Supply chains have become very complicated. There are several hundred distinct steps in creating those jeans from all the steps in growing cotton then harvesting, ginning, cleaning, combing, spinning, dyeing, weaving denim, cutting the textile, sewing, washing, and drying. Plus all that enables those steps to occur design, patterns, zippers, logos, labels, buttons, threads, dyes, water, detergents, fertilizer and pesticides, packaging, machine maintenance, energy production, and many transportation steps. This complexity is at the crux of how hard it is to eliminate human trafficking from the supply chains that make the products we all use.
Globally, more than 200 million children, women, and men1 are captive laborers in the modern form of slavery. The reasons supply chains choose to use child and forced labor is money. Our profit-driven model capitalizes on the cheapest forms of labor - child labor, forced labor and prison labor.

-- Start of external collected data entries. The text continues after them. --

(* ===== verification/AuthChain.v ===== *)
(** * The authentication chain as the resolver's validation service

    What [authenticator.result] computes from the responses a question brought:
    each is an input of the chain, with the keys of its zone.  Auth shows that
    the order in which the goroutines deliver them does not matter; here they
    come in the order of the events. *)

From S2P Require Import Prelude GoErrors Dns DnsRef DnssecConst Signatures Verify Authenticator Auth Cache Response Functions Zone Session ResolverState ZoneFactory Cname ResolverExchange Resolver ReplySound.

Section chain.
Context `{L : DnsLib} `{R : MapRange} `{Cfg : DnssecConfig} `{B : MsgBuilder}.
Context {zone P W : Type} `{ZW : ZoneWorld zone P W} `{IL : Interleaving zone P W}.
Context (clocks : Verify.Zone -> Msg -> Clocks).

(** The context of an authenticator carries the session. *)
Definition auth_ctx : Ctx := mkCtx None true true.

Definition ds_question (qname : string) : Msg :=
  set_RecursionDesired false (msg_SetEdns0 4096 true (msg_SetQuestion (dns_Fqdn qname) TypeDS)).

(** [authZoneWrapper] *)
Definition wrap_zone (z : zone) (w : W) : outcome (Verify.Zone * W) :=
  '(keys, err, w) ← zn_dnskeys auth_ctx z w;
  Ret (Verify.mkZone (zn_name z) (keys, err), w).

(** The input an event leads to; a lookup that fails leads to none. *)
Definition input_of (e : auth_event zone) (w : W) : outcome (option input * W) :=
  '(zm, w) ← match e with
    | DelegationSignerLink z qname =>
        '(response, w) ← zn_exchange auth_ctx z (ds_question qname) w;
        match response with
        | Some (mkResponse (Some msg) None _ _ _) => Ret (Some (z, msg), w)
        | _ => Ret (None, w)
        end
    | ZoneResponse z msg => Ret (Some (z, msg), w)
    end;
  match zm with
  | None => Ret (None, w)
  | Some (z, msg) => '(zone, w) ← wrap_zone z w; Ret (Some (mkInput zone msg), w)
  end.

Fixpoint inputs_of (es : list (auth_event zone)) (w : W) : outcome (list input * W) :=
  match es with
  | [] => Ret ([], w)
  | e :: rest =>
      '(i, w) ← input_of e w;
      '(others, w) ← inputs_of rest w;
      Ret (match i with Some i => i :: others | None => others end, w)
  end.

(** The worker of [start]. *)
Fixpoint feed (inputs : list input) (a : Authenticator) (errs : list error) :
    outcome (Authenticator * list error) :=
  match inputs with
  | [] => Ret (a, errs)
  | i :: rest =>
      '(a, err) ← AddResponse (in_zone i) (in_msg i) a;
      feed rest a (match err with Some e => errs ++ [e] | None => errs end)
  end.

Definition chain_verdict (q : Question_) (inputs : list input) : outcome verdict :=
  '(a, errs) ← feed inputs (NewAuth clocks q) [];
  '(j, a) ← Auth.result (mkAuth a errs [] true 0 true Closed_ [] [] None);
  let '(au, doe, err) := j in
  Ret (mkVerdict au doe err (ResultTTLAnswer a) (ResultTTLAuthority a)).

#[export] Instance chain_service : AuthService zone W := fun a w =>
  '(inputs, w) ← inputs_of (auth_events a) w;
  v ← chain_verdict (auth_question a) inputs;
  Ret (v, w).
End chain.

(** * Theory *)

Section chain_facts.
Context `{Laws : DnsLaws} `{R : MapRange} `{Cfg : DnssecConfig} `{B : MsgBuilder} `{RC : ResolverConfig} `{Sch : Scheduler}.
Context {zone P W : Type} `{ZW : ZoneWorld zone P W} `{IL : Interleaving zone P W}.
Context (clocks : Verify.Zone -> Msg -> Clocks).

Lemma feed_add_all inputs a errs a' errs' : feed inputs a errs = Ret (a', errs') -> add_all inputs a = Ret a'.
Proof.
  revert a errs; induction inputs as [|i inputs IH]; intros a errs; cbn; [by intros [= <- _]|].
  destruct (AddResponse _ _ a) as [[a1 err]|p]; [|done]. cbn. apply IH.
Qed.

Lemma feed_errs inputs a errs a' errs' : feed inputs a errs = Ret (a', errs') -> exists more, errs' = errs ++ more.
Proof.
  revert a errs; induction inputs as [|i inputs IH]; intros a errs; cbn; [intros [= _ <-]; exists []; by rewrite app_nil_r|].
  destruct (AddResponse _ _ a) as [[a1 err]|p]; [|done]. cbn. intros [more ->]%IH. destruct err as [e|]; [|by exists more].
  exists (e :: more). by rewrite <- app_assoc.
Qed.

(** When no response is rejected all are in the buffer. *)
Lemma feed_accepts inputs a a' : feed inputs a [] = Ret (a', []) -> coherent a ->
  buffered (inputBuffer a') ≡ₚ inputs ++ buffered (inputBuffer a).
Proof.
  revert a; induction inputs as [|i inputs IH]; intros a H Hc; cbn in H; [by injection H as <-|].
  destruct (AddResponse _ _ a) as [[a1 err]|p] eqn:E; [|done]. cbn in H. destruct err as [e|].
  { by apply feed_errs in H as [more H]. }
  pose proof (AddResponse_coherent _ _ _ _ E Hc) as [Hc1 _].
  rewrite (IH _ H Hc1), (AddResponse_accepts _ _ _ E Hc). cbn. by rewrite Permutation_middle.
Qed.

(** A zone's response in the log is an input, with the keys of the zone. *)
Lemma inputs_of_response es w inputs w' z msg : inputs_of es w = Ret (inputs, w') -> ZoneResponse z msg ∈ es ->
  exists vz, Verify.zone_Name vz = zn_name z /\ mkInput vz msg ∈ inputs.
Proof.
  revert w inputs; induction es as [|e es IH]; intros w inputs H Hin; cbn in H; [by apply not_elem_of_nil in Hin|].
  apply bind_ret_inv in H as ([o w1] & Eo & H). apply bind_ret_inv in H as ([others w2] & Er & H).
  injection H as <- <-. apply elem_of_cons in Hin as [<-|Hin].
  - cbn in Eo. apply bind_ret_inv in Eo as ([vz w3] & Ew & Eo). injection Eo as <- <-.
    unfold wrap_zone in Ew. apply bind_ret_inv in Ew as ([[keys err] w4] & _ & Ew). injection Ew as <- <-.
    eexists. split; [|left]. done.
  - destruct (IH _ _ Er Hin) as (vz & Hz & Hvz). exists vz. split; [done|]. destruct o; [by right|done].
Qed.

(** What a Secure verdict on a log rests on: the inputs of the log, of which
    the authenticator rejected some, and the links it made of the others. One
    rejection is an error; several go unnoticed. *)
Definition chained (a : auth zone) (v : verdict) : Prop :=
  exists w inputs w' final rejected rs,
    inputs_of (auth_events a) w = Ret (inputs, w') /\
    (forall z msg, ZoneResponse z msg ∈ auth_events a ->
      exists vz, Verify.zone_Name vz = zn_name z /\ mkInput vz msg ∈ inputs) /\
    feed inputs (NewAuth clocks (auth_question a)) [] = Ret (final, rejected) /\
    secure_links (auth_question a) inputs rs /\
    (rejected = [] -> map link_input rs ≡ₚ inputs) /\ length rejected <> 1.

Lemma service_chained a v : v_auth v = Secure ->
  service_verdict (AS := chain_service clocks) a v -> chained a v.
Proof.
  intros Hv (w & w' & E). unfold auth_result, chain_service in E.
  apply bind_ret_inv in E as ([inputs w1] & Ei & E). apply bind_ret_inv in E as (v' & Ev & E). injection E as -> _.
  unfold chain_verdict in Ev. apply bind_ret_inv in Ev as ([final rejected] & Hf & Ev).
  apply bind_ret_inv in Ev as ([[[au doe] err] a'] & Hr & Ev). injection Ev as <-. cbn in Hv. subst au.
  pose proof (feed_add_all _ _ _ _ _ Hf) as Hadd. unfold Auth.result in Hr. cbn in Hr.
  assert (length rejected <> 1 /\ Authenticator.Result final = Ret ((Secure, doe, err), a')) as [Hn Hres]
    by (destruct rejected as [|e [|]]; done).
  destruct (secure_has_chain clocks _ inputs final a' doe err Hadd Hres) as [Hl Hb].
  exists w, inputs, w1, final, rejected, (results a'). split_and!; try done.
  - intros z msg. by eapply inputs_of_response.
  - intros ->. rewrite Hb, (feed_accepts _ _ _ Hf (NewAuth_coherent _ _)).
    assert (buffered (inputBuffer (NewAuth clocks (auth_question a))) = []) as ->; [|by rewrite app_nil_r].
    cbn. by induction (dns_CountLabel _ + 1).
Qed.

(** C1: end to end: when a reply of the resolver to a question with DO and
    without CD has the AD flag and was finalised, its records are those of a
    zone's response (see [backed]) that is in a chain of links: results from
    the trust anchors down, each Secure under the DS records of the one before,
    the last holding or denying the answer (see [secure_links]); and the same
    is true of each of the replies for its aliases.  The chain is made of the
    responses in the question's log, and of all of them, the reply's own
    included, when the authenticator rejected none. *)
Theorem AD_has_trust_chain cache_fuel fuel ctx qmsg (s : session zone P W) r s' m :
  unjudged -> CheckingDisabled qmsg = false -> isSetDO qmsg = true ->
  resolver_Exchange (AS := chain_service clocks) cache_fuel fuel ctx qmsg s = Fine (Some r, s') ->
  Err r = None \/ Auth r <> Unknown -> resp_Msg r = Some m -> AuthenticatedData m = true ->
  exists x, offered x r /\ backed chained qmsg x.
Proof.
  intros Hu Hcd Hdo H He Hm Had.
  destruct (reply_flags (AS := chain_service clocks) cache_fuel fuel ctx qmsg s r s' m Hu Hcd Hdo H Hm) as [Hb _].
  destruct (Hb He Had) as (x & Hx & Hbx). exists x. split; [done|].
  eapply backed_mono; [|exact Hbx]. apply service_chained.
Qed.

(** [AddResponse] keeps the question. *)
Lemma AddResponse_question i a a' err : AddResponse (in_zone i) (in_msg i) a = Ret (a', err) -> coherent a ->
  coherent a' /\ question a' = question a.
Proof. intros H Hc. by destruct (AddResponse_coherent _ _ _ _ H Hc) as (? & _ & ? & _). Qed.

Lemma feed_unasked inputs a errs i : i ∈ inputs -> Question (in_msg i) = [] -> coherent a ->
  dns_IsSubDomain (Verify.zone_Name (in_zone i)) (Q_Name (question a)) = true -> exists p, feed inputs a errs = Panic p.
Proof.
  intros Hin Hq. revert a errs; induction inputs as [|j inputs IH]; intros a errs Hc Hs; [by apply not_elem_of_nil in Hin|].
  cbn. destruct (AddResponse (in_zone j) (in_msg j) a) as [[a1 err]|p] eqn:E; [|by exists p]. cbn.
  destruct (AddResponse_question _ _ _ _ E Hc) as [Hc1 Hq1]. apply elem_of_cons in Hin as [->|Hin].
  - unfold AddResponse in E. rewrite Hs, Hq in E. done.
  - apply IH; [done..|]. by rewrite Hq1.
Qed.

(** C10: a server can stop the program with a response that has no question:
    the library accepts it, [AddResponse] indexes the section, and nothing
    recovers from the panic of the authenticator's goroutine.  Whatever else is
    in the log of a question with DO, once such a response of a zone at or above
    the name is in it, the authenticator panics and no reply to the question is
    finished. *)
Theorem missing_question_panics a z msg :
  ZoneResponse z msg ∈ auth_events a -> Question msg = [] ->
  dns_IsSubDomain (zn_name z) (Q_Name (auth_question a)) = true ->
  (forall w, exists p, chain_service clocks a w = Panic p) /\
  forall (F : resolverFunctions zone P W) ctx qmsg r,
    ensures (finaliseResponse (AS := chain_service clocks) F ctx (Some a) qmsg r) (fun _ => False).
Proof.
  intros Hin Hq Hs. assert (forall w, exists p, chain_service clocks a w = Panic p) as Hp.
  { intros w. unfold chain_service. destruct (inputs_of (auth_events a) w) as [[inputs w1]|p] eqn:E; [|by exists p]. cbn.
    destruct (inputs_of_response _ _ _ _ _ _ E Hin) as (vz & Hz & Hvz).
    unfold chain_verdict. edestruct (feed_unasked inputs (NewAuth clocks (auth_question a)) [] (mkInput vz msg)) as [p ->];
      [done|done|apply NewAuth_coherent|by cbn; rewrite Hz|]. by exists p. }
  split; [done|]. intros F ctx qmsg r. unfold finaliseResponse. destruct (resp_Msg r) as [m|]; [|done].
  eapply (ensures_bind _ (fun _ => False)); [|done]. eapply (ensures_bind _ (fun _ => False)); [|done].
  apply ensures_on_world. intros w v w' E. destruct (Hp w) as [p E']. unfold auth_result in E. by rewrite E' in E.
Qed.
End chain_facts.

In the case of forced labor, suppliers or their employment agents lure vulnerable adults and children to a factory with the promise of good paying work. These people are then exploited – always working for very low wages. Keeping them from leaving their work in the factories or fields occurs in different ways. It may be through direct threat, or it may be coercion. Often, they sign a contract with the employment agent to obtain their job, then are required to pay for room and food. This is a system structured to trap individuals in bonded labor, the most prevalent form of forced labor in which they can never pay off their debts.2 Or it may be more subtle manipulation of vulnerable adults and children who know there is no one on the outside with the power to change what happens to them.
Without their suppliers, companies would be unable to create the products and services they sell. The economic value that every product company creates - their revenue from sales, their profits - emanates from the supply chain.

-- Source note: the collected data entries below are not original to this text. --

Lemma follow_runs lo' b qmsg answer c : (lo <= lo')%Z -> (b + 1 < 2 ^ 32)%Z -> Question qmsg <> [] ->
  runs allowed (within lo' b) (follow cache_fuel ctx qmsg answer ex c)
    (fun f s => within lo' (b + 1) s /\ forall r, f = Sent r -> is_Some (resp_Msg r)).
Proof.
  intros Hl Hb Hq. unfold follow. destruct (Question qmsg) as [|q qs] eqn:Eq; [done|].
  eapply (runs_bind _ _ _ (fun q' s => within lo' b s)); [by apply runs_lift|]. intros q'.
  destruct (_ || _).
  { apply runs_ret. intros s Hs. split; [by eapply within_weaken, Hs; lia|done]. }
  rewrite msg_question. eapply (runs_bind _ _ _ (fun q' s => within lo' b s)); [by apply runs_lift|]. intros cq.
  eapply runs_bind; [apply cache_get_runs|]. intros cached.
  set (last := fun r : option Response => match r with None => _ | Some r => _ end).
  assert (forall o b', (b' <= b + 1)%Z -> runs allowed (within lo' b') (last o)
    (fun f s => within lo' (b + 1) s /\ forall r, f = Sent r -> is_Some (resp_Msg r))) as Hlast.
  { intros o b' Hb'. unfold last. destruct o as [[[msg|] [e|] dur doe au]|]; apply runs_ret; intros s Hs;
      (split; [by eapply within_weaken, Hs|]); intros r' [= <-]; cbn; eauto. }
  clearbody last.
  eapply (runs_bind _ _ _ (fun o => within lo' (b + 1))); [|intros o; apply Hlast; lia].
  destruct cached as [m|]; [apply keeps_ret; lia|].
  set (cm := if isSetDO qmsg then _ else _).
  assert (Question cm <> []) as Hcm.
  { unfold cm. destruct (isSetDO qmsg); rewrite ?msg_edns0; apply SetQuestion_nonempty. }
  eapply runs_bind; [by apply Hex|]. intros r.
  destruct (Question cm) as [|q0 qs0]; [done|].
  eapply (runs_bind _ _ _ (fun q' s => within lo' (b + 1) s /\ total_response r)); [by apply runs_lift|].
  intros q1. apply (runs_pre _ _ _ _ (total_response r)); [by intros s [_ ?]|]. intros (x & -> & Hx).
  apply (runs_weaken allowed (fun s => within lo' (b + 1) s /\ total_response (Some x)) (within lo' (b + 1)) _ _
    (fun _ => within lo' (b + 1))); [|by intros s [? _]|done].
  destruct (HasError (Some x)) eqn:Ee; cbn [negb]; [apply keeps_ret; lia|].
  unfold HasError in Ee. bool_facts. destruct Hx as [?|[msg Hm]]; [done|]. rewrite Hm.
  eapply runs_bind; [apply cache_set_runs|]. intros []. apply keeps_ret. lia.
Qed.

In all supply chains, there is a company that initiates the purchase of goods and services from a set of suppliers then sends payment back upstream to pay suppliers for their efforts and the labor of their employees. In all cases, buying companies reap downstream financial rewards from the value created by suppliers. Therefore, all companies have an inherent, unavoidable responsibility for the actions of the suppliers in their supply chains.

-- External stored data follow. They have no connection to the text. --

(* ===== verification/Server.v ===== *)
(** * server.go: queries, prefetch and the DNSSEC hook

    The workers take the queries from a queue and answer them in any order;
    what one does to the zones and the cache between two accesses of another
    is the [Interleaving] of the session.  The cache's own operations are in
    Cache. *)

From S2P Require Import Prelude GoErrors Dns DnsRef DnssecConst Signatures Verify Authenticator Domain Cache Response Nameserver Functions Zones Zone Session ResolverState ZoneFactory Cname ResolverExchange Resolver Budget Interleave ReplyId.

(** What only the server calls of the library. *)
Class ServerLib := {
  (** [new(dns.Msg).SetReply(r)] *)
  msg_SetReply : Msg -> Msg;
  (** [r.IsEdns0()] *)
  msg_IsEdns0 : Msg -> option OPT
}.

(** A reply has the id of its query. *)
Class ServerLaws (SL : ServerLib) : Prop := {
  msg_reply_id r : Id (msg_SetReply r) = Id r
}.

(** [dns.ResponseWriter]: who is to be answered. *)
Definition ResponseWriter : Type := nat.

Record prefetchManager (zone : Type) := mkPrefetch {
  pm_zones : zones zone;
  popular : gmap string Z;
  threshold : Z
}.
Arguments mkPrefetch {zone}.
Arguments pm_zones {zone}.
Arguments popular {zone}.
Arguments threshold {zone}.

(** The server.  [workers] and [capacity] are the number of its goroutines and
    the size of its channel; [working] are the queries that a worker has taken
    and not answered yet.  [resolver] has the zones of its resolver, the cache that all
    share and the world; [prefetching] lists the goroutines [prefetchRecord]
    that have not run yet, [written] the messages sent. *)
Record Server (zone P W : Type) := mkServer {
  workers : nat;
  capacity : nat;
  resolver : session zone P W;
  queries : list (ResponseWriter * Msg);
  working : list (ResponseWriter * Msg);
  prefetch : prefetchManager zone;
  dnssecValidator : option Authenticator;
  prefetching : list Question_;
  written : list (ResponseWriter * Msg)
}.
Arguments mkServer {zone P W}.
Arguments workers {zone P W}.
Arguments capacity {zone P W}.
Arguments resolver {zone P W}.
Arguments queries {zone P W}.
Arguments working {zone P W}.
Arguments prefetch {zone P W}.
Arguments dnssecValidator {zone P W}.
Arguments prefetching {zone P W}.
Arguments written {zone P W}.

Section server.
Context `{L : DnsLib} `{R : MapRange} `{Cfg : DnssecConfig} `{RC : ResolverConfig} `{B : MsgBuilder}.
Context `{Sch : Scheduler} `{SL : ServerLib}.
Context {zone P W : Type} `{ZW : ZoneWorld zone P W} `{IL : Interleaving zone P W} `{AS : AuthService zone W}.
(** iterations allowed to the cache's eviction loop, nesting of exchanges *)
Context (cache_fuel fuel : nat).
Abbreviation S_ := (Server zone P W).
Abbreviation SM := (M (Server zone P W)).

Definition set_resolver (r : session zone P W) (s : S_) : S_ := mkServer (workers s) (capacity s)
  r (queries s) (working s) (prefetch s) (dnssecValidator s) (prefetching s) (written s).
Definition set_queries (q : list (ResponseWriter * Msg)) (s : S_) : S_ := mkServer (workers s) (capacity s)
  (resolver s) q (working s) (prefetch s) (dnssecValidator s) (prefetching s) (written s).
Definition set_working (q : list (ResponseWriter * Msg)) (s : S_) : S_ := mkServer (workers s) (capacity s)
  (resolver s) (queries s) q (prefetch s) (dnssecValidator s) (prefetching s) (written s).
Definition set_prefetch (p : prefetchManager zone) (s : S_) : S_ := mkServer (workers s) (capacity s)
  (resolver s) (queries s) (working s) p (dnssecValidator s) (prefetching s) (written s).
Definition set_dnssecValidator (a : option Authenticator) (s : S_) : S_ := mkServer (workers s) (capacity s)
  (resolver s) (queries s) (working s) (prefetch s) a (prefetching s) (written s).
Definition set_prefetching (l : list Question_) (s : S_) : S_ := mkServer (workers s) (capacity s)
  (resolver s) (queries s) (working s) (prefetch s) (dnssecValidator s) l (written s).
Definition set_written (l : list (ResponseWriter * Msg)) (s : S_) : S_ := mkServer (workers s) (capacity s)
  (resolver s) (queries s) (working s) (prefetch s) (dnssecValidator s) (prefetching s) l.
Definition set_popular (p : gmap string Z) (pm : prefetchManager zone) : prefetchManager zone :=
  mkPrefetch (pm_zones pm) p (threshold pm).

(** ** The constructors *)

(** [zs] are the zones [NewResolver] starts the server's resolver with, [pm]
    those of the prefetch manager's. *)
Definition newPrefetchManager (pm : zones zone) : prefetchManager zone := mkPrefetch pm ∅ 3.

Definition NewServer (zs pm : zones zone) (w : W) : S_ :=
  mkServer 10 100 (mkSession 0 zs (Some (new_cache 10000)) w []) [] [] (newPrefetchManager pm) None [] [].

This concept that responsibility follows the money is long established in multiple laws relating to corruption, bribery, and use of forced labor in the U.S., European Union, United Kingdom, and other jurisdictions. Companies have legal responsibility when child labor and forced labor are identified and can be prosecuted.
Child labor, prison labor, and forced labor are illegal in every country where a company can legitimately engage suppliers. Therefore, to be successfully hidden illegal labor requires systematic support from some level of government - local, provincial, or federal – to falsify work permits, birth records, accounting records, tax withholding, and much more. Crimes of corruption, such as fraud, bribery, forgery, perjury, extortion, and money laundering - are inextricably linked to child labor, prison labor and forced labor.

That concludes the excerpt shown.